[Stored entries]
▼
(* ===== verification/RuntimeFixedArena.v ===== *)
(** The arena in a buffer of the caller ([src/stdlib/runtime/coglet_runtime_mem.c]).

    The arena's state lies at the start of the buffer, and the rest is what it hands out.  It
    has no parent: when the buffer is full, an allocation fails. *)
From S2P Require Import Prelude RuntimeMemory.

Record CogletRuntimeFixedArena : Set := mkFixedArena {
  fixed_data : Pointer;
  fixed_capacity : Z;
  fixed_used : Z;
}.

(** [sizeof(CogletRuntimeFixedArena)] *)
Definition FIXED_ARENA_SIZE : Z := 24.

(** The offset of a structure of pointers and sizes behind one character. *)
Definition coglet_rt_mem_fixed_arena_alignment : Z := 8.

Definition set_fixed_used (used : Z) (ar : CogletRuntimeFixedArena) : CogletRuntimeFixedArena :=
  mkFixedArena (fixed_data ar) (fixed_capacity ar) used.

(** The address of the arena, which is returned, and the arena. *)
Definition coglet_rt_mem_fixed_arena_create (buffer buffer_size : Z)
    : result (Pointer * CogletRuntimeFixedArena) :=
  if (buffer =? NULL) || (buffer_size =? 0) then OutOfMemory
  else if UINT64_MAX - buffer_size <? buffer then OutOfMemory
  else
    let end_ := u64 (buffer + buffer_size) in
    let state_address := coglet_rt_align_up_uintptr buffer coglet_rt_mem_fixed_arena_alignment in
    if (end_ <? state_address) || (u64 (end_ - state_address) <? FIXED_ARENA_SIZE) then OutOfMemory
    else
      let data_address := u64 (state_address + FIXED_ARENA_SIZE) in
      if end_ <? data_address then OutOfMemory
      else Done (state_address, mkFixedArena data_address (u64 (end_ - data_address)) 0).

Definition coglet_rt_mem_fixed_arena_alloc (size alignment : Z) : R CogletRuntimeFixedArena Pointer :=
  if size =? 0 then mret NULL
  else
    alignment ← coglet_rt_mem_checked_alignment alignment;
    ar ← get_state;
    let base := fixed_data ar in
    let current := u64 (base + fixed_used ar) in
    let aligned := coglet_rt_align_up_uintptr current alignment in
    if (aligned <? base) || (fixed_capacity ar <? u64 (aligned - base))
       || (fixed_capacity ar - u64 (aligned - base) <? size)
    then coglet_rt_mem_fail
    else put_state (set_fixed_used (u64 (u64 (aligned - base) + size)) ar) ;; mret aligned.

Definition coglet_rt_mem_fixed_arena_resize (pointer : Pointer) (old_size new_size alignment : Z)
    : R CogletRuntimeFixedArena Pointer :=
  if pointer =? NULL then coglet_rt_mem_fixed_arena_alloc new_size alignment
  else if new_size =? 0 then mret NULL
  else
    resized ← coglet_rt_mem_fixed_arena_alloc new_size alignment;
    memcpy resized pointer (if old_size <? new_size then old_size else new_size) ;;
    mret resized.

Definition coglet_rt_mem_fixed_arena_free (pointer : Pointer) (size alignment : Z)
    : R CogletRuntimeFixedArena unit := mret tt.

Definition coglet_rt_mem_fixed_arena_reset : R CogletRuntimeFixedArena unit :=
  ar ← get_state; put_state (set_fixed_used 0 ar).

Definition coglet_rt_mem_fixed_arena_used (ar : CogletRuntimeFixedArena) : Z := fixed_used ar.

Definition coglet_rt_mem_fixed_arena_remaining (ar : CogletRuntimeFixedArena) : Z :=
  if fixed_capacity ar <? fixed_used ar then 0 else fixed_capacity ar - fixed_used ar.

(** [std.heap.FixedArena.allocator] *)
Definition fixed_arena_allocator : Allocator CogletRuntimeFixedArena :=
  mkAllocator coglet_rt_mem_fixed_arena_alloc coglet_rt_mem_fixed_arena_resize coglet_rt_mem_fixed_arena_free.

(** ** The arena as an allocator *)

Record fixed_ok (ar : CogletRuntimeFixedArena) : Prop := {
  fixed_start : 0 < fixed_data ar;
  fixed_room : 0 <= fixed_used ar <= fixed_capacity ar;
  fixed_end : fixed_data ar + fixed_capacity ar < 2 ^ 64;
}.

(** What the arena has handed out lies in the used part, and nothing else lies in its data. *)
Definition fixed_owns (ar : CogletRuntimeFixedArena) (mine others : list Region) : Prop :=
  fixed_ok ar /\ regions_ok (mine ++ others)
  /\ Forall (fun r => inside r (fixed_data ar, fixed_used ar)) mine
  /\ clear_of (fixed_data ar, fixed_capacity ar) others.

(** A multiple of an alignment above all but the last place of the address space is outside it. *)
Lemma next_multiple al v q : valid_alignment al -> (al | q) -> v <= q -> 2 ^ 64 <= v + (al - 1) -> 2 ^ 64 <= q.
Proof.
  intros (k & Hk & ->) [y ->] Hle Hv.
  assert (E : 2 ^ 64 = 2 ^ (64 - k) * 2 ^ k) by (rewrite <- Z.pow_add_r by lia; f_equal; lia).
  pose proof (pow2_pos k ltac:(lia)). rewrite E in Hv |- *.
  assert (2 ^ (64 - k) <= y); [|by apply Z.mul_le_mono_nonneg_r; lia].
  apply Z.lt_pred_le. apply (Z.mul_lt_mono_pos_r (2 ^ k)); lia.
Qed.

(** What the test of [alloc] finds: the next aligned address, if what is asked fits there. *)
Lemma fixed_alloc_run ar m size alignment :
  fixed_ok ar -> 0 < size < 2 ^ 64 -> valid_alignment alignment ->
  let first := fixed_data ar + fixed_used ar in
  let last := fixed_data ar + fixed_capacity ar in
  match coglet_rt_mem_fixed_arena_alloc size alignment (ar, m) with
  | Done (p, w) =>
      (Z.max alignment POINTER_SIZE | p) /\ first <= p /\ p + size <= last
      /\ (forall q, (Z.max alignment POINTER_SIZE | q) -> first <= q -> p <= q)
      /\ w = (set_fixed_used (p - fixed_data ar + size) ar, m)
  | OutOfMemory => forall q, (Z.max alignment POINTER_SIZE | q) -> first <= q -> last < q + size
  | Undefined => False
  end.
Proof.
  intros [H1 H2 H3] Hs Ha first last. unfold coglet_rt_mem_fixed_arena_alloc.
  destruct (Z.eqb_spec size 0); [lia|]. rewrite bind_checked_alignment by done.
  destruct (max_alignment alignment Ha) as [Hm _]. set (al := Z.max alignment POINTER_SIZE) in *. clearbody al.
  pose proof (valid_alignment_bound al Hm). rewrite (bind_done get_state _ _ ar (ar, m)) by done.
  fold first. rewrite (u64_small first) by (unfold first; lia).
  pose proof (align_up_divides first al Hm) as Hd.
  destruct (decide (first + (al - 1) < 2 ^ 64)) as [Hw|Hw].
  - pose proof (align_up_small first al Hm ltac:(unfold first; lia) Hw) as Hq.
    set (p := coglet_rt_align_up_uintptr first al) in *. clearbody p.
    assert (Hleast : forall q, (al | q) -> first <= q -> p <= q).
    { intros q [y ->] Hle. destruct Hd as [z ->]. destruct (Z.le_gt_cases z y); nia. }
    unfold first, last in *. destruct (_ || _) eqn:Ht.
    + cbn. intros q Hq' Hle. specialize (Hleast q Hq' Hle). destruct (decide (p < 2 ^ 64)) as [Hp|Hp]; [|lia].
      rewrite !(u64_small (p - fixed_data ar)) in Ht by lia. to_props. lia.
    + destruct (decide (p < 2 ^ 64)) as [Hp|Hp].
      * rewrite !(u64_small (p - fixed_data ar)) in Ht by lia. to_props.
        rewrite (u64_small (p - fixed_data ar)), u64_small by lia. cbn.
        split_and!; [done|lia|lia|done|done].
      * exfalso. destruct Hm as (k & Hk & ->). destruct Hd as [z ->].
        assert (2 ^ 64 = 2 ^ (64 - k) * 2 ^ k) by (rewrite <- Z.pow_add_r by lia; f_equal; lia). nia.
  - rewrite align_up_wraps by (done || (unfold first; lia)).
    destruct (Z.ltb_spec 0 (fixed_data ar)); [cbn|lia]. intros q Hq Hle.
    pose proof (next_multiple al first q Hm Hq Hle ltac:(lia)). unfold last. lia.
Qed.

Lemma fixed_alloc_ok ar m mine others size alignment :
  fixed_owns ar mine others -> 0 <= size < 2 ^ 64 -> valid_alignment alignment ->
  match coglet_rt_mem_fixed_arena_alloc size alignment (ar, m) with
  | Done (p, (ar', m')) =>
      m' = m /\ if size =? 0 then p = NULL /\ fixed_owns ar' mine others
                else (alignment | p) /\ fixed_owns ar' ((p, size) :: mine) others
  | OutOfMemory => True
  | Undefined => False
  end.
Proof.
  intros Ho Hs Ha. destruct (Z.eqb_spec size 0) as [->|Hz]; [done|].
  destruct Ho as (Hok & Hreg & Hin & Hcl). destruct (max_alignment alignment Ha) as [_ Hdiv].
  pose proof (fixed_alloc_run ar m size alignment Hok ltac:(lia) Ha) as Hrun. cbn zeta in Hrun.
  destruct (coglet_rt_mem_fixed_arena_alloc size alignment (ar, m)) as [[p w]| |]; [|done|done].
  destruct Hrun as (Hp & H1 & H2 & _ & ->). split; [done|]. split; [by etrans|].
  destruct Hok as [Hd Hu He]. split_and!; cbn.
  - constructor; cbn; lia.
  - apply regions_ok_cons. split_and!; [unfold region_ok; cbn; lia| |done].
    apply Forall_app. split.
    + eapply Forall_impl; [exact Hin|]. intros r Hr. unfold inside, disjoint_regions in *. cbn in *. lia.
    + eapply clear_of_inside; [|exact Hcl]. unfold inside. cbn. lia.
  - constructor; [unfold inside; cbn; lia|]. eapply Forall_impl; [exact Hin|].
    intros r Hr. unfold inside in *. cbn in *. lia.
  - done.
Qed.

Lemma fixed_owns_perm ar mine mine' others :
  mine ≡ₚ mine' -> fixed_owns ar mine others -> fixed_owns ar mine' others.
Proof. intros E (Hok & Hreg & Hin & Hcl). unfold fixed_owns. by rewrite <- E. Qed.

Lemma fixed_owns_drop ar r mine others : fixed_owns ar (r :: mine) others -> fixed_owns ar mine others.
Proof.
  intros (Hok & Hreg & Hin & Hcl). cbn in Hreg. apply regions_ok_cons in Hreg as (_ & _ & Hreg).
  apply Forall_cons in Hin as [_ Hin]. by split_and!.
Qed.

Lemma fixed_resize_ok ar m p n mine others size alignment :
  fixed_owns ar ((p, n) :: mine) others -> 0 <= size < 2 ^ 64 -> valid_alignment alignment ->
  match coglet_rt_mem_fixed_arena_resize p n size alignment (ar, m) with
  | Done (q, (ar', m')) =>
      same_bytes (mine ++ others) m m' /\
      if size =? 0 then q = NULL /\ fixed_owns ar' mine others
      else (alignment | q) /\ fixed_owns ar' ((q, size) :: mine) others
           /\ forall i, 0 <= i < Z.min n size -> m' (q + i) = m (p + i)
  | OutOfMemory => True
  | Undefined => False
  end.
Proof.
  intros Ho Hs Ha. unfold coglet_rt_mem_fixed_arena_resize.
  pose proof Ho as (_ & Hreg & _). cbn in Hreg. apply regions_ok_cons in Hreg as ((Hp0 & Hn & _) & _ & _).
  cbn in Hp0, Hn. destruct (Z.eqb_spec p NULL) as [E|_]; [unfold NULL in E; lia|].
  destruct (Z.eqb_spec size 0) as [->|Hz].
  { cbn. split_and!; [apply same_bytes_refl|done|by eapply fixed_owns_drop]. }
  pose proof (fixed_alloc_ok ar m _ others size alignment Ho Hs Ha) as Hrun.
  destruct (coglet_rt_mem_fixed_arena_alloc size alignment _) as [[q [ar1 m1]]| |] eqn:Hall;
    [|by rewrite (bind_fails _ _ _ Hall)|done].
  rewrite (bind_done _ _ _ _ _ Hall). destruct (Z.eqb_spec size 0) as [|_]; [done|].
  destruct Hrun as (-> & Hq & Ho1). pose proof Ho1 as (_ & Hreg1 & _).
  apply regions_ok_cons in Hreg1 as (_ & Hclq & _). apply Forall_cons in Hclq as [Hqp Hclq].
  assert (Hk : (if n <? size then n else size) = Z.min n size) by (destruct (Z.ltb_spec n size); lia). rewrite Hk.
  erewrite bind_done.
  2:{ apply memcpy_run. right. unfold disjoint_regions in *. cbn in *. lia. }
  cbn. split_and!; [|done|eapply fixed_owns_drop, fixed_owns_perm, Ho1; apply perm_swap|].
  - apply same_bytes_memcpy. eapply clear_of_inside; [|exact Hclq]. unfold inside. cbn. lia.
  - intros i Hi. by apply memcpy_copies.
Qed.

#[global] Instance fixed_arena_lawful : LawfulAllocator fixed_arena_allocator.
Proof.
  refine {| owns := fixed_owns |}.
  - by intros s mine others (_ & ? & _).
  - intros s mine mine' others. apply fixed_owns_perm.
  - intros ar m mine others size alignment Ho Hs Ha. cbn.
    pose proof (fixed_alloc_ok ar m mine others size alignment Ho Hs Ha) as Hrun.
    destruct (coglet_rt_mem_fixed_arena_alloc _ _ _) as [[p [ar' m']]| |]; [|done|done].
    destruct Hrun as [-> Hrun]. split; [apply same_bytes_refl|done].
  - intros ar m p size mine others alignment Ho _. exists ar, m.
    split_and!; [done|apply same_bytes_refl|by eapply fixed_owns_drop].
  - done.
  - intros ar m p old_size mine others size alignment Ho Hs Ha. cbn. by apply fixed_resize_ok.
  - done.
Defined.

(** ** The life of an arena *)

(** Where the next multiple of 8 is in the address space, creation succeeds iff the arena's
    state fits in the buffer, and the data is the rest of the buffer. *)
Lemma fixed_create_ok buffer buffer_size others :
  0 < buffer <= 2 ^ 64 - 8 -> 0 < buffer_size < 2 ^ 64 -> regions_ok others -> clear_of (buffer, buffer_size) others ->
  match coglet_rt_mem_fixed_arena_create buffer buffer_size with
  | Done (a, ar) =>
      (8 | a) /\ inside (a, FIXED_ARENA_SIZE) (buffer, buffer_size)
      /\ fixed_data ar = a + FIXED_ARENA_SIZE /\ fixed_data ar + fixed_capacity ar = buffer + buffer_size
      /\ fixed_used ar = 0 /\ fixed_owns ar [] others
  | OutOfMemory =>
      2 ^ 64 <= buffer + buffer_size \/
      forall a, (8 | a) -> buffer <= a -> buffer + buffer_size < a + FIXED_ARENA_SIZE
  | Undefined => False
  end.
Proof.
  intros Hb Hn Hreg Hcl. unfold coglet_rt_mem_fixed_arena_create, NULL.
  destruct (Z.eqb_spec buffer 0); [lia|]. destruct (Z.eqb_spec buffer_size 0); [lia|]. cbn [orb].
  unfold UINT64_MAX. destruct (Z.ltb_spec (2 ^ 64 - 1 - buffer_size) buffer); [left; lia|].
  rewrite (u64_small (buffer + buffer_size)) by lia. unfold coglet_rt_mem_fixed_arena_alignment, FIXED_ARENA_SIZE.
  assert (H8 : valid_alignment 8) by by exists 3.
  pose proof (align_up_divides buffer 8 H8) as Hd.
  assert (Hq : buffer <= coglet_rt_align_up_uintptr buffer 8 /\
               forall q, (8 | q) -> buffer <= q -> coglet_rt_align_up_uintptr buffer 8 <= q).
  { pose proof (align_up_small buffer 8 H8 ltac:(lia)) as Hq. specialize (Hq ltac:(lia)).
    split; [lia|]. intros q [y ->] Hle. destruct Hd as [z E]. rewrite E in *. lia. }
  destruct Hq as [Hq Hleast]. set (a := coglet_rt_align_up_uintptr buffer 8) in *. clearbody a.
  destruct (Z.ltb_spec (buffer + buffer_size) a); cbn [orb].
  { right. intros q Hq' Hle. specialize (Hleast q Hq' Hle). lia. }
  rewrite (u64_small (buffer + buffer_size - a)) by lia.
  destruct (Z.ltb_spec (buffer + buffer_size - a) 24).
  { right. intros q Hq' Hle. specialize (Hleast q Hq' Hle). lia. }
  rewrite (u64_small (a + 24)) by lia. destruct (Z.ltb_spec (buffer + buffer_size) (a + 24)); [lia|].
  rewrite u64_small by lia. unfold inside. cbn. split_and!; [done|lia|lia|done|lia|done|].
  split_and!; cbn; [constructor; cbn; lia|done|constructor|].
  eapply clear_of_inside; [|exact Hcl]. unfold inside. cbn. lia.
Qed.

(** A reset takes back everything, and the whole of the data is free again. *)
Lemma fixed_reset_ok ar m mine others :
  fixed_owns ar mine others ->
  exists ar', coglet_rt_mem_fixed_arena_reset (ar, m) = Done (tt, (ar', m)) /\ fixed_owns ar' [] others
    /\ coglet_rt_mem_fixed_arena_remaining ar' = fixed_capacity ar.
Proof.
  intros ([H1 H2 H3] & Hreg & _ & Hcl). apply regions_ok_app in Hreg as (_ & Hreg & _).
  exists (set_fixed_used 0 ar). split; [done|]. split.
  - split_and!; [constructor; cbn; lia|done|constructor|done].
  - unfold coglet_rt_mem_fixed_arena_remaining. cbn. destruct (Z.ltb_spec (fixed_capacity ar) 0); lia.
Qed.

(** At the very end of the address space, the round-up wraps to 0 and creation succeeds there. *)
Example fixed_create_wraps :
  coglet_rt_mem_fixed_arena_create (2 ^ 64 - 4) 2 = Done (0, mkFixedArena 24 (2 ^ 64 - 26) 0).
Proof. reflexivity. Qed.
▲
# Exercise requirements
Your answer should consist solely of the lines above from the line with "else Done (state_address, mkFixedArena" to the line with "let aligned := coglet_rt_align_up_uintptr", both included, reproduced exactly.

# Result
      else Done (state_address, mkFixedArena data_address (u64 (end_ - data_address)) 0).

Definition coglet_rt_mem_fixed_arena_alloc (size alignment : Z) : R CogletRuntimeFixedArena Pointer :=
  if size =? 0 then mret NULL
  else
    alignment ← coglet_rt_mem_checked_alignment alignment;
    ar ← get_state;
    let base := fixed_data ar in
    let current := u64 (base + fixed_used ar) in
    let aligned := coglet_rt_align_up_uintptr current alignment in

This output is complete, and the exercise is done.